[Saved data entries]
(** C1: a submission in which a numeric field ([price]; [price_per_sqft],
    [total_price]) does not parse as a number is rejected locally, before any
    backend call.  The form in front of [handleSubmit] has these fields as
    required number inputs and is validated by the browser: when the text in
    one of them makes [parseFloat] give [NaN], or is not a valid
    floating-point number at all, [handleSubmit] is not called, so nothing is
    issued and the screen state stays as it was.  Create or edit, plots or
    properties, whatever the rest of the form holds and whatever else the
    browser checks ([further]): no call issued by a submission carries [NaN]
    in a numeric column. *)
Theorem non_numeric_submission_is_rejected_locally
    (B : Backend PropertiesManager.Property) (type : PropertiesManager.PropertyType)
    (BP : Backend PlotsManager.Plot)
    (further : FormData -> bool) (typed : FormData)
    (st : State PropertiesManager.Property) (w : World PropertiesManager.Property)
    (stP : State PlotsManager.Plot) (wP : World PlotsManager.Plot) :
  let notANumber name :=
    JS.parseFloat (default "" (FormData_get name typed)) = NaN
    \/ Form.validFloatingPointNumber (default "" (FormData_get name typed)) = false in
  (notANumber "price" ->
   submitPropertyForm B type st further typed w = (w, Resolved tt)) /\
  (exists evs,
     trace (fst (submitPropertyForm B type st further typed w)) = trace w ++ evs /\
     forall c, In (Issued c) evs -> ~ carriesNaN "price" c) /\
  (notANumber "price_per_sqft" \/ notANumber "total_price" ->
   submitPlotForm BP stP further typed wP = (wP, Resolved tt)) /\
  (exists evs,
     trace (fst (submitPlotForm BP stP further typed wP)) = trace wP ++ evs /\
     forall c, In (Issued c) evs ->
       ~ carriesNaN "price_per_sqft" c /\ ~ carriesNaN "total_price" c).
Proof.
  intros notANumber.
  destruct (property_form_gate B type st further typed w) as [Hblock Hsent].
  destruct (plot_form_gate BP stP further typed wP) as [HblockP HsentP].
  split; [exact Hblock|]. split; [exact Hsent|]. split; [exact HblockP|exact HsentP].
Qed.
(** * A shallow embedding of [bot.py]: the tool-using chatbot

    The development follows the source file top to bottom: the message
    types of the conversation, the dispatcher [BasicToolNode], the router
    [route_tools], the search tool [GoogleSearchTool], the node [chatbot],
    the graph assembled by [create_chatbot_with_memory] and one iteration of
    the loop of [run_interactive_chatbot].

    The language model, the search provider and the summarizing model are
    collaborators outside the repository.  They are kept abstract: each one
    is an operation on an abstract [World] that either returns a value or
    raises, and the code is written in the state-and-error monad over that
    world. *)

From Stdlib Require Import String Ascii List Bool Arith Lia.
From stdpp Require Import base option list strings gmap pretty.

Open Scope string_scope.
Open Scope list_scope.

(** ** Exceptions

    The values of this type stand for instances of Python's [Exception]
    class, which is what [except Exception] handles.  [ExternalError] is any
    failure reported by a collaborator; [str] of it is its message.
    Interrupts delivered from outside the program ([KeyboardInterrupt]) are
    not part of the model. *)

Inductive exception : Type :=
| ValueError (msg : string)
| IndexError (msg : string)
| KeyError (key : string)
| AttributeError (msg : string)
| ValidationError (msg : string)
| GraphRecursionError (msg : string)
| ExternalError (msg : string).

Definition quote : string := String (ascii_of_nat 39) EmptyString.
Definition dquote : string := String (ascii_of_nat 34) EmptyString.
Definition newline : string := String (ascii_of_nat 10) EmptyString.

(** [str(e)].  A [KeyError] prints the [repr] of its key. *)
Definition str (e : exception) : string :=
  match e with
  | KeyError key => quote +:+ key +:+ quote
  | ValueError msg | IndexError msg | AttributeError msg
  | ValidationError msg | GraphRecursionError msg | ExternalError msg => msg
  end.

Inductive outcome (A : Type) : Type :=
| Return (a : A)
| Raise (e : exception).
Arguments Return {A} a.
Arguments Raise {A} e.

(** ** Messages *)

(** A tool call is the dictionary [{"name": .., "args": .., "id": ..}] that
    the model attaches to its message. *)
Record ToolCall : Type := mkToolCall {
  tc_name : string;
  tc_args : gmap string string;
  tc_id : string
}.

Inductive Message : Type :=
| HumanMessage (content : string)
| AIMessage (content : string) (tool_calls : list ToolCall)
| SystemMessage (content : string)
| ToolMessage (content : string) (name : string) (tool_call_id : string).

Definition content (m : Message) : string :=
  match m with
  | HumanMessage c | AIMessage c _ | SystemMessage c | ToolMessage c _ _ => c
  end.

(** [getattr(m, "tool_calls")]: only an [AIMessage] has the attribute. *)
Definition tool_calls (m : Message) : option (list ToolCall) :=
  match m with
  | AIMessage _ tcs => Some tcs
  | _ => None
  end.

Definition is_ai (m : Message) : bool :=
  match m with AIMessage _ _ => true | _ => false end.

Definition is_tool_result (m : Message) : bool :=
  match m with ToolMessage _ _ _ => true | _ => false end.

(** A state dictionary: string keys, message lists as values. *)
Abbreviation dict := (gmap string (list Message)).

(** [d.get("messages", [])] *)
Definition get_messages (d : dict) : list Message :=
  default [] (d !! "messages").

(** ** The collaborators and the monad *)

Class External : Type := {
  World : Type;
  (** [llm.invoke(messages)] of the tool-bound chat model: the content and
      the tool calls of the [AIMessage] it answers with. *)
  llm_invoke : list Message -> World -> outcome (string * list ToolCall) * World;
  (** [search_wrapper.run(query)] *)
  search_run : string -> World -> outcome string * World;
  (** [summarizer_llm.invoke(messages)]: the content of the answer. *)
  summarizer_invoke : list Message -> World -> outcome string * World;
  (** the text Python prints for a state dictionary inside an f-string *)
  format_state : dict -> string
}.

Definition M `{External} (A : Type) : Type := World -> outcome A * World.

Definition ret `{External} {A} (a : A) : M A := fun w => (Return a, w).

Definition raise `{External} {A} (e : exception) : M A := fun w => (Raise e, w).

Definition bind `{External} {A B} (m : M A) (k : A -> M B) : M B :=
  fun w =>
    match m w with
    | (Return a, w') => k a w'
    | (Raise e, w') => (Raise e, w')
    end.

(** [try: body except Exception as e: handler(e)] *)
Definition try_except `{External} {A} (body : M A) (handler : exception -> M A) : M A :=
  fun w =>
    match body w with
    | (Return a, w') => (Return a, w')
    | (Raise e, w') => handler e w'
    end.

Declare Scope py_scope.
Delimit Scope py_scope with py.
Notation "'let*' x ':=' m 'in' k" := (bind m (fun x => k))
  (at level 10, x name, m at level 100, k at level 200) : py_scope.
Open Scope py_scope.


(** [d[key]] *)
Definition getitem `{External} {V} (d : gmap string V) (key : string) : M V :=
  match d !! key with
  | Some v => ret v
  | None => raise (KeyError key)
  end.

(** ** [class BasicToolNode] *)

Record Tool `{External} : Type := mkTool {
  name : string;
  invoke : gmap string string -> M string
}.

Definition class_name (m : Message) : string :=
  match m with
  | HumanMessage _ => "HumanMessage"
  | AIMessage _ _ => "AIMessage"
  | SystemMessage _ => "SystemMessage"
  | ToolMessage _ _ _ => "ToolMessage"
  end.

Definition no_attribute (m : Message) (attr : string) : exception :=
  AttributeError
    (quote +:+ class_name m +:+ "' object has no attribute '" +:+ attr +:+ quote).

Module BasicToolNode.
Section WithExternal.
Context `{External}.

Record t : Type := mk { tools_by_name : gmap string Tool }.

(** [{tool.name: tool for tool in tools}]: a later tool replaces an
    earlier one of the same name. *)
Definition __init__ (tools : list Tool) : t :=
  {| tools_by_name := foldl (fun d tool => <[name tool := tool]> d) ∅ tools |}.

(** The [for tool_call in message.tool_calls] loop, with the list
    [outputs] built so far. *)
Fixpoint for_tool_calls (self : t) (pending : list ToolCall)
    (outputs : list Message) : M (list Message) :=
  match pending with
  | [] => ret outputs
  | tool_call :: rest =>
      let* tool := getitem (tools_by_name self) (tc_name tool_call) in
      let* tool_result := invoke tool (tc_args tool_call) in
      for_tool_calls self rest
        (outputs ++ [ToolMessage tool_result (tc_name tool_call) (tc_id tool_call)])
  end.

Definition __call__ (self : t) (inputs : dict) : M dict :=
  match last (get_messages inputs) with
  | None => raise (ValueError "No message found in input")
  | Some message =>
      match tool_calls message with
      | None => raise (no_attribute message "tool_calls")
      | Some requested =>
          let* outputs := for_tool_calls self requested [] in
          ret ({["messages" := outputs]} : dict)
      end
  end.
End WithExternal.
End BasicToolNode.

(** ** [route_tools] *)

Definition START : string := "__start__".
Definition END : string := "__end__".

(** The argument of [route_tools] is a list of messages or a state
    dictionary. *)
Inductive state_arg : Type :=
| StateList (l : list Message)
| StateDict (d : dict).

Definition route_tools `{External} (state : state_arg) : outcome string :=
  let found :=
    match state with
    | StateList l =>
        match last l with
        | Some m => Return m
        | None => Raise (IndexError "list index out of range")
        end
    | StateDict d =>
        match last (get_messages d) with
        | Some m => Return m
        | None =>
            Raise (ValueError
              ("No messages found in input state to tool_edge: " +:+ format_state d))
        end
    end in
  match found with
  | Raise e => Raise e
  | Return ai_message =>
      match tool_calls ai_message with
      | Some requested =>
          if (0 <? length requested)%nat then Return "tools" else Return END
      | None => Return END
      end
  end.

(** ** [class GoogleSearchTool] *)

Definition indent (n : nat) : string := String.concat "" (replicate n " ").

Module GoogleSearchTool.
Section WithExternal.
Context `{External}.

Definition tool_name : string := "google_search".

Definition summary_prompt (query raw_results : string) : string :=
  "Please summarize the following Google search results for the query "
    +:+ dquote +:+ query +:+ dquote +:+ ". " +:+ newline
  +:+ indent 12
    +:+ "Remove redundant information, irrelevant details, and repetitive content. "
    +:+ newline
  +:+ indent 12
    +:+ "Provide a clear, concise answer that directly addresses the user's question and doesn't include any other information."
    +:+ newline
  +:+ indent 12 +:+ newline
  +:+ indent 12 +:+ "Search Results:" +:+ newline
  +:+ indent 12 +:+ raw_results +:+ newline
  +:+ indent 12 +:+ newline
  +:+ indent 12 +:+ "Summary:".

Definition _run (query : string) : M string :=
  try_except
    (let* raw_results := search_run query in
     let summary_message := HumanMessage (summary_prompt query raw_results) in
     let* summary_response := summarizer_invoke [summary_message] in
     ret summary_response)
    (fun e => ret ("Error searching Google: " +:+ str e)).

Definition _arun (query : string) : M string := _run query.

(** [BaseTool.invoke] of the tool library checks the arguments against
    [args_schema], here [GoogleSearchInput] with its one required field
    [query], and passes the fields to [_run]. *)
Definition invoke_args (args : gmap string string) : M string :=
  match args !! "query" with
  | Some query => _run query
  | None => raise (ValidationError "query: Field required")
  end.

Definition tool : Tool := {| name := tool_name; invoke := invoke_args |}.
End WithExternal.
End GoogleSearchTool.

(** ** The graph builder

    [StateGraph(State)] collects nodes, edges and conditional edges; each
    [add_*] call of the source extends the builder. *)

Module StateGraph.
Section WithExternal.
Context `{External}.

Record t : Type := mk {
  nodes : list (string * (dict -> M dict));
  edges : list (string * string);
  branches : list (string * ((dict -> outcome string) * gmap string string))
}.

Definition empty : t := {| nodes := []; edges := []; branches := [] |}.

Definition add_node (node : string) (action : dict -> M dict) (g : t) : t :=
  {| nodes := nodes g ++ [(node, action)];
     edges := edges g;
     branches := branches g |}.

Definition add_edge (start_key end_key : string) (g : t) : t :=
  {| nodes := nodes g;
     edges := edges g ++ [(start_key, end_key)];
     branches := branches g |}.

Definition add_conditional_edges (source : string)
    (path : dict -> outcome string) (path_map : gmap string string) (g : t) : t :=
  {| nodes := nodes g;
     edges := edges g;
     branches := branches g ++ [(source, (path, path_map))] |}.
End WithExternal.
End StateGraph.

(** ** [create_chatbot_with_memory]

    The environment variables it sets up first play no part in what the
    graph computes and are left out. *)

Section Chatbot.
Context `{External}.

Definition system_prompt : string :=
  "You are a helpful AI assistant. You have memory of the entire conversation history. "
    +:+ newline
  +:+ indent 8
    +:+ "Use this context to provide more relevant and personalized responses. "
    +:+ newline
  +:+ indent 8
    +:+ "Be conversational and engaging while maintaining helpfulness.".

Definition chatbot (state : dict) : M dict :=
  let* messages := getitem state "messages" in
  let system_message := SystemMessage system_prompt in
  let full_messages := [system_message] ++ messages in
  let* response := llm_invoke full_messages in
  ret ({["messages" := [AIMessage response.1 response.2]]} : dict).

(** The dispatcher the graph is built with,
    [BasicToolNode(tools=[google_search_tool])]. *)
Definition graph_tool_node : BasicToolNode.t :=
  BasicToolNode.__init__ [GoogleSearchTool.tool].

- **Assignment**
Above are the records; copy exactly the lines from the line with "None => Return END" through the line with "(fun e => ret", both included.

- **Written answer**
      | None => Return END
      end
  end.

(** ** [class GoogleSearchTool] *)

Definition indent (n : nat) : string := String.concat "" (replicate n " ").

Module GoogleSearchTool.
Section WithExternal.
Context `{External}.

Definition tool_name : string := "google_search".

Definition summary_prompt (query raw_results : string) : string :=
  "Please summarize the following Google search results for the query "
    +:+ dquote +:+ query +:+ dquote +:+ ". " +:+ newline
  +:+ indent 12
    +:+ "Remove redundant information, irrelevant details, and repetitive content. "
    +:+ newline
  +:+ indent 12
    +:+ "Provide a clear, concise answer that directly addresses the user's question and doesn't include any other information."
    +:+ newline
  +:+ indent 12 +:+ newline
  +:+ indent 12 +:+ "Search Results:" +:+ newline
  +:+ indent 12 +:+ raw_results +:+ newline
  +:+ indent 12 +:+ newline
  +:+ indent 12 +:+ "Summary:".

Definition _run (query : string) : M string :=
  try_except
    (let* raw_results := search_run query in
     let summary_message := HumanMessage (summary_prompt query raw_results) in
     let* summary_response := summarizer_invoke [summary_message] in
     ret summary_response)
    (fun e => ret ("Error searching Google: " +:+ str e)).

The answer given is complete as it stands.